(* ===== verification/SegmentThreadsOps.v ===== *)
(** * Segments under concurrent calls: every access keeps the invariant *)

From S2P Require Import Prelude Errno Crc32 Prot Util Posix Segment SegmentInv SegmentOps SegmentThreads SegmentThreadsInv.

(** ** Blocks *)

Lemma length_fields f v d s c : field_lengths f v d s c → length (fields f v d s c) = 12%nat.
Proof. intros []. unfold fields. len. Qed.

Lemma filling_length first p st b : filling first p st b → zlen b = header_size + zlen p.
Proof.
  destruct 1 as [k f v d s c q Hl _ Hq|f v d s c Hl|v d s c Hl|d s c Hl|s c Hl|s Hl| |].
  all: try (rewrite length_app, length_fields by done; size_lia).
  - rewrite !length_app, length_fields, length_take_le by (done || lia). size_lia.
  - apply zlen_frame_bytes.
Qed.

Lemma marking_length st b : marking st b → zlen b = header_size.
Proof.
  by destruct 1; rewrite length_fields by (try done; by split).
Qed.

Lemma marked_length b : marked b → zlen b = header_size.
Proof. intros (f & v & d & s & c & Hl & -> & _). by rewrite length_fields. Qed.

Lemma set_buffer_same sgm m : r_mem (buffer sgm) = m → set_buffer m sgm = sgm.
Proof. intros <-. by destruct sgm as [? ? ? ? ? ? [] ? ? ?]. Qed.

(** One store of [segment_write] to its block. *)
Lemma fill_step_ok first p st i pre b post sgm :
  filling first p st b → st ≠ Entry → zlen p < 2 ^ 32 - header_size → zlen pre + header_size < 2 ^ 64 →
  r_mem (buffer sgm) = pre ++ b ++ post →
  ∃ st' b', fill_step p st (OffsetPair i (zlen pre)) sgm =
      Ok (W_fill st' (OffsetPair i (zlen pre)), set_buffer (pre ++ b' ++ post) sgm) ∧
    filling first p st' b' ∧ (stage_rank p st' < stage_rank p st)%nat.
Proof.
  intros Hf Hst Hp Hpre Hm. unfold fill_step, stored_at. cbn [op_data].
  destruct Hf as [k f v d s c q Hl Hn Hq|f v d s c Hl Hn|v d s c Hl|d s c Hl|s c Hl|s Hl| |]; [| |..|done];
    rewrite ?Hm, <- ?app_assoc.
  - destruct (p !! k) as [x|] eqn:Hx.
    + destruct q as [|y q]; [apply lookup_lt_Some in Hx; simpl in Hq; lia|].
      rewrite u64_small by size_lia.
      assert (k ≤ length p)%nat by lia.
      pose proof (store_app (pre ++ fields f v d s c ++ take k p) [y] (q ++ post) [x]
        (zlen pre + header_size + Z.of_nat k)) as Hs.
      rewrite <- !app_assoc in Hs. simpl app in Hs |- *.
      rewrite Hs; [|by rewrite !length_app, length_fields, length_take_le by done; size_lia|done].
      eexists (Copy (S k)), (fields f v d s c ++ take (S k) p ++ q). split.
      * rewrite bind_Ok, (take_S_r _ _ x) by done. by rewrite <- !app_assoc.
      * split; [|apply lookup_lt_Some in Hx; simpl; lia]. constructor; try done. simpl in Hq. lia.
    + apply lookup_ge_None in Hx. assert (q = []) as -> by (destruct q; [done|simpl in Hq; lia]).
      rewrite app_nil_r, take_ge in * by done. exists Init_flags, (fields f v d s c ++ p).
      rewrite set_buffer_same by exact Hm. split; [done|].
      split; [by constructor|]. simpl. lia.
  - run set_flags_fields by apply Hl. eexists _, (fields empty_flags v d s c ++ p). rewrite <- app_assoc.
    split; [done|]. split; [|simpl; lia]. constructor. by destruct Hl.
  - run set_version_fields by apply Hl. eexists _, (fields empty_flags version_0 d s c ++ p). rewrite <- app_assoc.
    split; [done|]. split; [|simpl; lia]. constructor. by destruct Hl.
  - run set_pad_fields by apply Hl. eexists _, (fields empty_flags version_0 pad_0 s c ++ p). rewrite <- app_assoc.
    split; [done|]. split; [|simpl; lia]. constructor. by destruct Hl.
  - run set_crc32_fields by apply Hl. eexists _, (fields empty_flags version_0 pad_0 s (crc_of p) ++ p).
    rewrite <- app_assoc. split; [done|]. split; [|simpl; lia]. constructor. apply Hl.
  - run set_size_fields by done. rewrite u64_small by size_lia.
    eexists _, (fields empty_flags version_0 pad_0 (size_of p) (crc_of p) ++ p).
    rewrite <- app_assoc. split; [done|]. split; [constructor|simpl; lia].
  - run set_flags_fields by done. eexists _, (fields (le_bytes 2 HEADER_FLAGS_READY) version_0 pad_0 (size_of p) (crc_of p) ++ p).
    split; [by rewrite <- app_assoc|]. split; [exact (filling_entry first p)|simpl; lia].
Qed.

(** One store of [mark_eos] to the mark. *)
Definition marking_pc (curr : offset_pair) (b : bytes) (pc : write_pc) : Prop :=
  match pc with
  | W_marking st c => c = curr ∧ marking st b
  | W_return rc => rc = ELEOS ∧ marked b
  | _ => False
  end.

Lemma mark_step_ok st i pre b post sgm :
  marking st b → r_mem (buffer sgm) = pre ++ b ++ post →
  ∃ pc b', mark_step st (OffsetPair i (zlen pre)) sgm = Ok (pc, set_buffer (pre ++ b' ++ post) sgm) ∧
    marking_pc (OffsetPair i (zlen pre)) b' pc.
Proof.
  intros Hf Hm. unfold mark_step, stored_at. cbn [op_data]. rewrite Hm.
  destruct Hf as [f v d s c Hl|v d s c Hl|d s c Hl|s c Hl|c Hl].
  - run set_flags_fields by apply Hl. eexists _, _. split; [done|]. split; [done|]. constructor. by destruct Hl.
  - run set_version_fields by apply Hl. eexists _, _. split; [done|]. split; [done|]. constructor. by destruct Hl.
  - run set_pad_fields by apply Hl. eexists _, _. split; [done|]. split; [done|]. constructor. by destruct Hl.
  - run set_size_fields by apply Hl. eexists _, _. split; [done|]. split; [done|]. constructor. by destruct Hl.
  - run set_flags_fields by done. eexists _, _. split; [done|]. split; [done|].
    eexists _, _, _, _, c. split; [|done]. by split.
Qed.

(** ** Slots *)

Lemma slot_length first sl : slot_ok first sl → zlen (sl_block sl) = header_size + zlen (sl_payload sl).
Proof.
  unfold slot_ok. destruct (sl_stage sl) as [st|]; [|intros ->; apply zlen_frame_bytes].
  intros [Hf _]. by eapply filling_length.
Qed.

Lemma blocks_app l1 l2 : blocks (l1 ++ l2) = blocks l1 ++ blocks l2.
Proof. apply flat_map_app. Qed.

Lemma blocks_single sl : blocks [sl] = sl_block sl.
Proof. apply app_nil_r. Qed.

Lemma entries_app l1 : ∀ o l2,
  entries o (l1 ++ l2) = entries o l1 ++ entries (o + zlen (frames (payloads l1))) l2.
Proof.
  induction l1 as [|sl l1 IH]; intros o l2; [simpl; by rewrite Z.add_0_r|].
  cbn [entries app]. rewrite IH. do 3 f_equal. rewrite fmap_cons.
  change (frames (sl_payload sl :: payloads l1)) with (frame_bytes (sl_payload sl) ++ frames (payloads l1)).
  rewrite length_app, Nat2Z.inj_add, zlen_frame_bytes. lia.
Qed.

Lemma length_entries o sls : length (entries o sls) = length sls.
Proof. revert o. induction sls; intros; simpl; auto. Qed.

(** The data region, cut at a slot. *)
Lemma slots_at (sls : list slot) i sl :
  sls !! i = Some sl → ∃ l1 l2, sls = l1 ++ sl :: l2 ∧ i = length l1.
Proof. intros Hi. destruct (list_elem_of_split_length _ _ _ Hi) as (l1 & l2 & -> & ->). by exists l1, l2. Qed.

Lemma frame_offset_at l1 (sl : slot) l2 :
  frame_offset (payloads (l1 ++ sl :: l2)) (length l1) = zlen (frames (payloads l1)).
Proof.
  unfold frame_offset. rewrite fmap_app, take_app_length'; [done|]. by rewrite length_fmap.
Qed.

Lemma blocks_length sls :
  (∀ i sl, sls !! i = Some sl → ∃ first, slot_ok first sl) →
  zlen (blocks sls) = zlen (frames (payloads sls)).
Proof.
  induction sls as [|sl sls IH]; intros H; [done|]. rewrite fmap_cons.
  change (blocks (sl :: sls)) with (sl_block sl ++ blocks sls).
  change (frames (sl_payload sl :: payloads sls)) with (frame_bytes (sl_payload sl) ++ frames (payloads sls)).
  destruct (H 0%nat sl eq_refl) as [first Hsl].
  rewrite !length_app, !Nat2Z.inj_add, zlen_frame_bytes, (slot_length _ _ Hsl), IH; [done|].
  intros i sl' Hi. by apply (H (S i)).
Qed.

Section layout.
Context (lo : Z) (sgm : segment) (g : ghost) (Hlo : 0 ≤ lo) (L : layout lo sgm g).

Lemma slots_length l1 l2 : g_slots g = l1 ++ l2 → zlen (blocks l1) = zlen (frames (payloads l1)).
Proof using L.
  intros Hg. apply blocks_length. intros i sl Hi. exists (i =? 0)%nat. apply (lay_slots _ _ _ L).
  rewrite Hg. by apply lookup_app_l_Some.
Qed.

Lemma cut_slot l1 sl l2 :
  g_slots g = l1 ++ sl :: l2 →
  r_mem (buffer sgm) = blocks l1 ++ sl_block sl ++ (blocks l2 ++ g_mark g ++ g_rest g) ∧
  zlen (blocks l1) = frame_offset (g_payloads g) (length l1) ∧ slot_ok (length l1 =? 0)%nat sl.
Proof using L.
  intros Hg. split_and!.
  - rewrite (lay_data _ _ _ L), Hg, blocks_app. change (blocks (sl :: l2)) with (sl_block sl ++ blocks l2).
    by rewrite <- !app_assoc.
  - rewrite (slots_length _ _ Hg), Hg. by rewrite frame_offset_at.
  - apply (lay_slots _ _ _ L). rewrite Hg. by apply list_lookup_middle.
Qed.

Lemma slot_bounds i sl :
  g_slots g !! i = Some sl →
  0 ≤ frame_offset (g_payloads g) i ∧
  frame_offset (g_payloads g) i + header_size + zlen (sl_payload sl) + header_size ≤ size sgm.
Proof using L.
  intros Hi. pose proof (lay_room _ _ _ L).
  pose proof (frame_offset_bound (g_payloads g) i (sl_payload sl)) as Hb.
  rewrite list_lookup_fmap, Hi in Hb. specialize (Hb eq_refl). lia.
Qed.

Lemma slots_count : (header_size + lo) * zlen (g_slots g) ≤ zlen (frames (g_payloads g)).
Proof using L.
  pose proof (lay_lo _ _ _ L) as H. rewrite <- (length_fmap sl_payload). revert H.
  generalize (g_payloads g). induction 1 as [|p ps Hp _ IH]; [simpl; lia|].
  change (frames (p :: ps)) with (frame_bytes p ++ frames ps).
  rewrite length_app, Nat2Z.inj_add, zlen_frame_bytes, length_cons. lia.
Qed.

Lemma index_enough n :
  (header_size + lo) * n + header_size ≤ size sgm → index_entry_size * n ≤ zlen (r_mem (index sgm)).
Proof using Hlo L.
  intros Hn. pose proof (lay_index_room _ _ _ L).
  assert (n ≤ (size sgm - header_size) / (header_size + lo)).
  { apply Z.div_le_lower_bound; size_lia. }
  size_lia.
Qed.

Lemma zlen_used : zlen (blocks (g_slots g)) + zlen (g_mark g) = used (g_payloads g) (g_eos g).
Proof using L.
  rewrite (slots_length (g_slots g) []) by (by rewrite app_nil_r). rewrite (lay_mark _ _ _ L).
  unfold used. by destruct (g_eos g).
Qed.

Lemma used_bound : 0 ≤ used (g_payloads g) (g_eos g) ≤ size sgm.
Proof using L. pose proof (lay_room _ _ _ L). unfold used. destruct (g_eos g); size_lia. Qed.
End layout.

(** ** What the other calls know *)

Record extends (sgm sgm' : segment) (g g' : ghost) : Prop := {
  ext_size : size sgm' = size sgm;
  ext_base : r_base (buffer sgm') = r_base (buffer sgm);
  ext_prefix : ∃ ks, g_payloads g' = g_payloads g ++ ks;
  ext_slots i sl : g_slots g !! i = Some sl → ∃ sl', g_slots g' !! i = Some sl' ∧
    sl_payload sl' = sl_payload sl ∧ sl_owner sl' = sl_owner sl ∧ (published sl → published sl');
  ext_closed : g_eos g = true → g_payloads g' = g_payloads g ∧ g_eos g' = true
}.

Lemma extends_refl sgm sgm' g :
  size sgm' = size sgm → r_base (buffer sgm') = r_base (buffer sgm) → extends sgm sgm' g g.
Proof. intros Hs Hb. split; [done|done|by exists []; rewrite app_nil_r| |done]. intros i sl Hi. by exists sl. Qed.

Lemma extends_trans a b c g1 g2 g3 : extends a b g1 g2 → extends b c g2 g3 → extends a c g1 g3.
Proof.
  intros [Hs1 Hb1 [k1 Hk1] Hsl1 Hc1] [Hs2 Hb2 [k2 Hk2] Hsl2 Hc2]. split; try congruence.
  - exists (k1 ++ k2). by rewrite Hk2, Hk1, app_assoc.
  - intros i sl Hi. destruct (Hsl1 _ _ Hi) as (sl1 & Hi1 & Hp1 & Ho1 & Hpub1).
    destruct (Hsl2 _ _ Hi1) as (sl2 & Hi2 & Hp2 & Ho2 & Hpub2). exists sl2. split_and!; try congruence. auto.
  - intros He. destruct (Hc1 He) as [Hp He2], (Hc2 He2) as [Hp' He3]. split; [congruence|done].
Qed.

Section extends.
Context (lo : Z) (sgm sgm' : segment) (g g' : ghost) (E : extends sgm sgm' g g').

Lemma ext_length : zlen (g_slots g) ≤ zlen (g_slots g').
Proof using E.
  destruct (ext_prefix _ _ _ _ E) as [ks Hk]. apply (f_equal length) in Hk.
  rewrite length_app, !length_fmap in Hk. lia.
Qed.

Lemma ext_frames : zlen (frames (g_payloads g)) ≤ zlen (frames (g_payloads g')).
Proof using E. destruct (ext_prefix _ _ _ _ E) as [ks ->]. rewrite frames_app, length_app. lia. Qed.

Lemma ext_offset i sl : g_slots g !! i = Some sl → frame_offset (g_payloads g') i = frame_offset (g_payloads g) i.
Proof using E.
  intros Hi. destruct (ext_prefix _ _ _ _ E) as [ks ->]. apply frame_offset_prefix.
  apply lookup_lt_Some in Hi. rewrite length_fmap. lia.
Qed.

Lemma ext_known off phys ready : frame_known sgm g off phys ready → frame_known sgm' g' off phys ready.
Proof using E.
  intros (sl & Hi & -> & Hp). destruct (ext_slots _ _ _ _ E _ _ Hi) as (sl' & Hi' & _ & _ & Hp').
  exists sl'. split; [done|]. split; [by rewrite (ext_offset _ _ Hi)|]. destruct Hp; auto.
Qed.

Lemma ext_owned t :
  (∃ i sl, g_slots g !! i = Some sl ∧ sl_owner sl = Some t) →
  ∃ i sl, g_slots g' !! i = Some sl ∧ sl_owner sl = Some t.
Proof using E.
  intros (i & sl & Hi & Ho). destruct (ext_slots _ _ _ _ E _ _ Hi) as (sl' & Hi' & _ & Ho' & _).
  exists i, sl'. split; [done|congruence].
Qed.

Lemma call_ok_extends t c :
  call_ok lo sgm g t c → (pending c = true → g_eos g' = g_eos g) →
  (g_marker g = Some t → g_marker g' = Some t) → call_ok lo sgm' g' t c.
Proof using E.
  intros Hc Heos Hm. pose proof ext_frames. destruct E as [Hs Hb [ks Hk] Hsl Hcl].
  destruct c as [buf pc|off fr pc]; destruct Hc as [Ha Hpc]; (split; [done|]).
  - destruct pc as [|w| | |curr|st curr|curr|st curr|rc]; cbn [write_ok pending] in *; rewrite ?Hs; try done.
    + rewrite (Heos eq_refl). destruct Hpc as [Hw Hc]. split.
      * unfold used in *. destruct (g_eos g); size_lia.
      * intros He. destruct (Hcl He) as [-> _]. by apply Hc.
    + by rewrite (Heos eq_refl).
    + by rewrite (Heos eq_refl).
    + split; [lia|apply Hpc].
    + by apply Hm.
    + split; [lia|apply Hpc].
    + by apply ext_owned.
    + destruct Hpc as [Hrc|Ho]; [by left|right]. by apply ext_owned.
  - destruct pc as [| |b|b|phys|phys|rc fr']; cbn [read_ok] in *; try done.
    + pose proof ext_length. lia.
    + by apply ext_known.
    + by apply ext_known.
    + destruct Hpc as [Hrc|(sl & Hi & Hp & -> & ->)]; [by left|right].
      destruct (Hsl _ _ Hi) as (sl' & Hi' & Hp' & _ & Hpub). exists sl'.
      split; [done|]. split; [by apply Hpub|]. split; [by rewrite Hp'|].
      unfold frame_at. by rewrite Hb, (ext_offset _ _ Hi).
Qed.
End extends.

+ + + + + + +

WHAT YOU HAVE TO DO
Copy out each line of the data above, exactly, if it lies between the line holding "rewrite list_lookup_fmap, Hi" and the line holding "assert (n ≤", inclusive; copy no other line.

ANSWER SECTION
  rewrite list_lookup_fmap, Hi in Hb. specialize (Hb eq_refl). lia.
Qed.

Lemma slots_count : (header_size + lo) * zlen (g_slots g) ≤ zlen (frames (g_payloads g)).
Proof using L.
  pose proof (lay_lo _ _ _ L) as H. rewrite <- (length_fmap sl_payload). revert H.
  generalize (g_payloads g). induction 1 as [|p ps Hp _ IH]; [simpl; lia|].
  change (frames (p :: ps)) with (frame_bytes p ++ frames ps).
  rewrite length_app, Nat2Z.inj_add, zlen_frame_bytes, length_cons. lia.
Qed.

Lemma index_enough n :
  (header_size + lo) * n + header_size ≤ size sgm → index_entry_size * n ≤ zlen (r_mem (index sgm)).
Proof using Hlo L.
  intros Hn. pose proof (lay_index_room _ _ _ L).
  assert (n ≤ (size sgm - header_size) / (header_size + lo)).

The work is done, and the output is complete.